Optical elements with spatially varying transmission are required for laser engineering and imaging systems. Although
refractive systems can transform the Gaussian energy distribution of a laser beam into a "top-hat" distribution, they lack
the versatility to produce the more-complex and precise intensity distributions required for high-peak-power laser
systems such as the OMEGA and OMEGA EP Laser Systems at the University of Rochester's Laboratory for Laser
Energetics and the National Ignition Facility at Lawrence Livermore National Laboratory. Previously, distributions of
opaque metal pixels on a transparent glass substrate have been used for such beam-shaping efforts, but laser-damage
thresholds of the order of 200-700 mJ/cm2 in the nanosecond regime limit their applicability. By applying
photolithographic patterning of coumarin-based photoalignment layers using polarized UV light to generate spatially
varying molecular orientation in a nematic liquid crystal (LC) device, we have developed and demonstrated highresolution
beam-shaper devices for such high-peak-power laser applications in the near-IR region.

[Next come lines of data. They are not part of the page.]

(** X22. A token handed out by [/signup] (201) or [/login] (200) names a
    user that is stored when the response is sent; provided that token
    verifies to the id it was signed for and is not empty, sending it as
    "Bearer <token>" passes [authenticate] as that user. *)
Theorem issued_token_is_accepted (users : list (ObjectId * User))
    (username email password : string) :
  (∀ token,
      (signup User email_of User_save jwt_sign users username email password).1
      = {| auth_status := 201; auth_body := AToken token |} →
      ∃ id, token = jwt_sign id
            ∧ (jwt_verify token = JwtPayload (Some id) → token ≠ "" →
               authenticate User jwt_verify
                 (signup User email_of User_save jwt_sign users username email password).2
                 (Some ("Bearer " +:+ token)) = inr id))
  ∧ (∀ token,
      login User email_of comparePassword jwt_sign users email password
      = {| auth_status := 200; auth_body := AToken token |} →
      ∃ id, token = jwt_sign id
            ∧ (jwt_verify token = JwtPayload (Some id) → token ≠ "" →
               authenticate User jwt_verify users (Some ("Bearer " +:+ token)) = inr id)).
Proof.
  assert (Hauth : ∀ us id, (∃ row, User_findById User us (Some id) = Some row) →
            jwt_verify (jwt_sign id) = JwtPayload (Some id) → jwt_sign id ≠ "" →
            authenticate User jwt_verify us (Some ("Bearer " +:+ jwt_sign id)) = inr id).
  { intros us id [row Hrow] Hverify Hne.
    assert (Hid : row.1 = id).
    { unfold User_findById in Hrow.
      apply List.find_some in Hrow as [_ Hid]. by apply N.eqb_eq in Hid. }
    unfold authenticate, authenticate_try, option_map. rewrite replace_first_bearer.
    destruct (jwt_sign id) as [|c t] eqn:Htok; [done |].
    rewrite Hverify, Hrow. f_equal. exact Hid. }
  split.
  - intros token. unfold signup.
    destruct (User_findOne User email_of users email); [done |].
    destruct (User_save users username email password) as [row|]; [| done].
    simpl. intros [= <-]. exists row.1. split; [done |].
    apply Hauth.
    destruct (find_app_is_some (λ r : ObjectId * User, N.eqb r.1 row.1) users row)
      as (y & Hy & _); [apply N.eqb_refl |]. exists y. exact Hy.
  - intros token. unfold login.
    destruct (User_findOne User email_of users email) as [row|] eqn:Hfind; [| done].
    destruct (comparePassword row.2 password) as [[|]|]; try done.
    intros [= <-]. exists row.1. split; [done |].
    apply Hauth.
    unfold User_findOne in Hfind. apply List.find_some in Hfind as [Hin _].
    destruct (List.find (λ r : ObjectId * User, N.eqb r.1 row.1) users) as [y|] eqn:Hy;
      [exists y; exact Hy |].
    exfalso. apply (List.find_none _ _ Hy) in Hin. by rewrite N.eqb_refl in Hin.
Qed.

(** X23. [/signup] never touches an existing account: the stored users
    are kept as they are and in order, with at most one new user after
    them.  For an e-mail that a stored user already has the answer is 400
    "User already exists" and no user is added. *)
Theorem signup_keeps_existing_accounts (users : list (ObjectId * User))
    (username email password : string) :
  let out := signup User email_of User_save jwt_sign users username email password in
  (out.2 = users ∨ ∃ row, out.2 = users ++ [row] ∧ auth_status out.1 = 201%Z)
  ∧ (∀ row, row ∈ users → email_of row.2 = email →
       out = ({| auth_status := 400; auth_body := AMessage "User already exists" |}, users)).
Proof.
  unfold signup. split.
  - destruct (User_findOne User email_of users email); [by left |].
    destruct (User_save users username email password) as [row|]; [| by left].
    right. by exists row.
  - intros row Hin Hemail. unfold User_findOne.
    destruct (List.find _ users) as [found|] eqn:Hfind; [done |].
    apply list_elem_of_In in Hin. apply (List.find_none _ _ Hfind) in Hin.
    apply String.eqb_neq in Hin. done.
Qed.

(** X24. [/login] gives a token only for a stored user with that e-mail
    whose password check succeeds; an unknown e-mail and a wrong password
    get the same answer, 400 "Invalid credentials". *)
Theorem login_needs_the_password (users : list (ObjectId * User)) (email password : string) :
  let out := login User email_of comparePassword jwt_sign users email password in
  (auth_status out = 200%Z →
     ∃ row, row ∈ users ∧ email_of row.2 = email
            ∧ comparePassword row.2 password = Some true
            ∧ auth_body out = AToken (jwt_sign row.1))
  ∧ (User_findOne User email_of users email = None
     ∨ (∃ row, User_findOne User email_of users email = Some row
               ∧ comparePassword row.2 password = Some false) →
     out = {| auth_status := 400; auth_body := AMessage "Invalid credentials" |}).
Proof.
  unfold login. split.
  - destruct (User_findOne User email_of users email) as [row|] eqn:Hfind; [| simpl; lia].
    destruct (comparePassword row.2 password) as [[|]|] eqn:Hcmp; simpl; try lia.
    intros _. exists row. unfold User_findOne in Hfind.
    apply List.find_some in Hfind as [Hin Hemail].
    apply list_elem_of_In in Hin. apply String.eqb_eq in Hemail. done.
  - intros [-> | (row & -> & ->)]; done.
Qed.

End CredentialProperties.

(** ** The further statements at sample inputs *)

Lemma blank_completion_gives_the_fallback_witness :
  (first_choice_content [None] = None ∨ first_choice_content [None] = Some "")
  ∧ blank_groq (trace sample_world) (chunk_request "hello big world") = GroqCompletion [None]
  ∧ (summarizeText blank_groq "hello big world" sample_world).1 = Ok "Summary not available"
  ∧ (answerQuestion blank_groq "hello big world" "Who is greeted?" sample_world).1
    = Ok "Answer not available".
Proof.
  assert (Hblank : first_choice_content [None] = None ∨ first_choice_content [None] = Some "")
    by (left; reflexivity).
  destruct (blank_completion_gives_the_fallback blank_groq "hello big world"
              "hello big world" "Who is greeted?" sample_world [None] Hblank)
    as (_ & _ & Hsummary & Hanswer).
  split; [exact Hblank |]. split; [reflexivity |].
  split; [exact (Hsummary eq_refl) | exact (Hanswer eq_refl)].
Defined.

Lemma missing_document_is_not_found_witness :
  documents sample_world !! route_document (PostAsk 5%N "Who is greeted?") = None
  ∧ handle numbering_groq 7%N (PostAsk 5%N "Who is greeted?") sample_world
    = (Ok {| status := 404; body := JMessage "Document not found" |}, sample_world).
Proof.
  assert (Hnone : documents sample_world !! route_document (PostAsk 5%N "Who is greeted?")
                  = None) by reflexivity.
  split; [exact Hnone |].
  exact (missing_document_is_not_found numbering_groq sample_world 7%N
           (PostAsk 5%N "Who is greeted?") Hnone).
Defined.

Lemma summarize_fails_only_with_the_model_witness :
  documents long_world !! 2%N = Some long_document
  ∧ splitTextIntoChunks (Document.text long_document) 1000 = Some long_chunks
  ∧ Exists (λ reply, summary_of reply = None)
      (replies flaky_groq (trace long_world) (map chunk_request long_chunks))
  ∧ ∃ resp w1,
      post_summarize flaky_groq 2%N 7%N long_world = (Ok resp, w1)
      ∧ status resp = 500%Z.
Proof.
  assert (Hdoc : documents long_world !! 2%N = Some long_document) by reflexivity.
  assert (Hnone : List.find (Summary.matches 2%N 7%N) (summaries long_world) = None)
    by reflexivity.
  assert (Hchunks : splitTextIntoChunks (Document.text long_document) 1000 = Some long_chunks)
    by (vm_compute; reflexivity).
  assert (Hex : Exists (λ reply, summary_of reply = None)
                  (replies flaky_groq (trace long_world) (map chunk_request long_chunks)))
    by (apply Exists_cons_tl, Exists_cons_hd; reflexivity).
  destruct (summarize_fails_only_with_the_model flaky_groq long_world 2%N 7%N
              long_document long_chunks Hdoc eq_refl Hnone Hchunks)
    as (resp & w1 & Hrun & _ & Hiff).
  split; [exact Hdoc |]. split; [exact Hchunks |]. split; [exact Hex |].
  exists resp, w1. split; [exact Hrun |]. exact (proj2 Hiff Hex).
Defined.

Lemma summary_is_served_after_summarize_witness :
  let w1 :=
    summary_saved (summary_row 1%N 7%N "part 0" sample_world)
      (after sample_world [EGroq (chunk_request "hello big world")]) in
  post_summarize numbering_groq 1%N 7%N sample_world
    = (Ok {| status := 200; body := JSummary "part 0" |}, w1)
  ∧ ∃ created,
      get_summary 1%N 7%N w1
      = (Ok {| status := 200; body := JSummaryCreated "part 0" created |}, w1).
Proof.
  intros w1.
  assert (Hrun : post_summarize numbering_groq 1%N 7%N sample_world
                 = (Ok {| status := 200; body := JSummary "part 0" |}, w1))
    by (vm_compute; reflexivity).
  destruct (summary_is_served_after_summarize numbering_groq sample_world w1 1%N 7%N
              _ Hrun eq_refl) as (text & created & Hbody & Hget).
  injection Hbody as <-.
  split; [exact Hrun |]. exists created. exact Hget.
Defined.

Lemma ask_succeeds_or_stores_nothing_witness :
  let request := answer_request (context_text (Document.text sample_document)) "" in
  documents busy_world !! 1%N = Some sample_document
  ∧ steady_groq "The world." (trace busy_world) request = GroqCompletion [Some "The world."]
  ∧ post_ask (steady_groq "The world.") 1%N "" 7%N busy_world
    = (Ok {| status := 500; body := JMessage "Q&A failed" |}, after busy_world [EGroq request]).
Proof.
  intros request.
  assert (Hdoc : documents busy_world !! 1%N = Some sample_document) by reflexivity.
  destruct (ask_succeeds_or_stores_nothing (steady_groq "The world.") busy_world 1%N 7%N ""
              sample_document Hdoc eq_refl)
    as (resp & w1 & tail & Hrun & _ & _ & Hiff & Hfail).
  assert (Hnot : status resp ≠ 200%Z).
  { intros H200. destruct (proj1 Hiff H200) as [_ Hq]. by apply Hq. }
  destruct (Hfail Hnot) as [-> ->].
  split; [exact Hdoc |]. split; [reflexivity |]. exact Hrun.
Defined.




Lemma summaries_stay_one_per_pair_witness :
  one_summary_per_pair (fresh_world 0%Z)
  ∧ length (summaries (run numbering_groq no_pdf "/srv/uploads" (take 5 sample_steps)
                         (fresh_world 0%Z))) = 1%nat
  ∧ one_summary_per_pair
      (run numbering_groq no_pdf "/srv/uploads" (take 5 sample_steps) (fresh_world 0%Z)).
Proof.
  assert (Hstart : one_summary_per_pair (fresh_world 0%Z)) by (intros id user; simpl; lia).
  split; [exact Hstart |]. split; [vm_compute; reflexivity |].
  exact (summaries_stay_one_per_pair numbering_groq no_pdf "/srv/uploads"
           (take 5 sample_steps) (fresh_world 0%Z) Hstart).
Defined.

Lemma rows_keep_their_documents_witness :
  rows_have_owned_documents (fresh_world 0%Z)
  ∧ length (qaHistory (run numbering_groq no_pdf "/srv/uploads" (take 5 sample_steps)
                         (fresh_world 0%Z))) = 1%nat
  ∧ qaHistory (run numbering_groq no_pdf "/srv/uploads" sample_steps (fresh_world 0%Z)) = []
  ∧ rows_have_owned_documents
      (run numbering_groq no_pdf "/srv/uploads" sample_steps (fresh_world 0%Z)).
Proof.
  assert (Hstart : rows_have_owned_documents (fresh_world 0%Z)) by (split; constructor).
  split; [exact Hstart |]. split; [vm_compute; reflexivity |].
  split; [vm_compute; reflexivity |].
  exact (rows_keep_their_documents numbering_groq no_pdf "/srv/uploads" sample_steps
           (fresh_world 0%Z) Hstart).
Defined.

Lemma stored_rows_stay_valid_witness :
  rows_are_valid (fresh_world 0%Z)
  ∧ rows_are_valid
      (run numbering_groq no_pdf "/srv/uploads" (take 5 sample_steps) (fresh_world 0%Z)).
Proof.
  assert (Hstart : rows_are_valid (fresh_world 0%Z)).
  { split; [apply map_Forall_empty |]. split; constructor. }
  split; [exact Hstart |].
  exact (stored_rows_stay_valid numbering_groq no_pdf "/srv/uploads" (take 5 sample_steps)
           (fresh_world 0%Z) Hstart).
Defined.

Lemma bearer_word_is_optional_witness :
  free_of " " "t7"
  ∧ authenticate (string * string) sample_verify sample_users (Some "t7") = inr 7%N
  ∧ authenticate (string * string) sample_verify sample_users (Some "Bearer t7") = inr 7%N.
Proof.
  assert (Hfree : free_of " " "t7") by (simpl; repeat split; discriminate).
  assert (Hplain : authenticate (string * string) sample_verify sample_users (Some "t7")
                   = inr 7%N) by reflexivity.
  split; [exact Hfree |]. split; [exact Hplain |].
  rewrite <- Hplain. symmetry.
  exact (bearer_word_is_optional (string * string) sample_verify sample_users "t7" Hfree).
Defined.

Lemma issued_token_is_accepted_witness :
  login (string * string) fst sample_compare sample_sign sample_users
    "ada@example.org" "correct horse"
  = {| auth_status := 200; auth_body := AToken "t7" |}
  ∧ sample_verify "t7" = JwtPayload (Some 7%N)
  ∧ authenticate (string * string) sample_verify sample_users (Some "Bearer t7") = inr 7%N
  ∧ (signup (string * string) fst sample_save sample_sign sample_users
       "bob" "bob@example.org" "battery staple").1
    = {| auth_status := 201; auth_body := AToken "t101" |}
  ∧ authenticate (string * string) sample_verify
      (signup (string * string) fst sample_save sample_sign sample_users
         "bob" "bob@example.org" "battery staple").2 (Some "Bearer t101") = inr 101%N.
Proof.
  assert (Hlogin : login (string * string) fst sample_compare sample_sign sample_users
                     "ada@example.org" "correct horse"
                   = {| auth_status := 200; auth_body := AToken "t7" |})
    by (vm_compute; reflexivity).
  assert (Hsignup : (signup (string * string) fst sample_save sample_sign sample_users
                       "bob" "bob@example.org" "battery staple").1
                    = {| auth_status := 201; auth_body := AToken "t101" |})
    by (vm_compute; reflexivity).
  assert (Hverify : sample_verify "t7" = JwtPayload (Some 7%N)) by reflexivity.
  destruct (issued_token_is_accepted (string * string) fst sample_compare sample_save
              sample_sign sample_verify sample_users "ada" "ada@example.org" "correct horse")
    as [_ Hin].
  destruct (Hin "t7" Hlogin) as (id & Hid & Hauth).
  assert (H7 : id = 7%N).
  { unfold sample_sign in Hid. rewrite app_cons, app_nil_l in Hid.
    injection Hid as Hid. symmetry. by apply (inj pretty 7%N id). }
  subst id.
  destruct (issued_token_is_accepted (string * string) fst sample_compare sample_save
              sample_sign sample_verify sample_users "bob" "bob@example.org" "battery staple")
    as [Hup _].
  destruct (Hup "t101" Hsignup) as (id & Hid' & Hauth').
  assert (H101 : id = 101%N).
  { unfold sample_sign in Hid'. rewrite app_cons, app_nil_l in Hid'.
    injection Hid' as Hid'. symmetry. by apply (inj pretty 101%N id). }
  subst id.
  split; [exact Hlogin |]. split; [exact Hverify |].
  split; [exact (Hauth Hverify ltac:(discriminate)) |].
  split; [exact Hsignup |].
  exact (Hauth' eq_refl ltac:(discriminate)).
Defined.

Operating at 1054 nm,
these devices demonstrated a contrast ratio ranging from 280:1 to 540:1, a pixel size of 10 m with an interpixel
resolution of 1.7 μm, and laser-damage resistance ranging from 20 to 40 J/cm2 at 1054 nm (1-ns pulse width) using a
10-μm layer of commercially available nematic LC materials. Coupled with the ability to generate an almost infinite variety
of binary and gray-scale apodization and beam-shaping profiles by the photoalignment process, the high laser-damage
threshold of these devices makes them attractive and useful tools for a multitude of laser applications.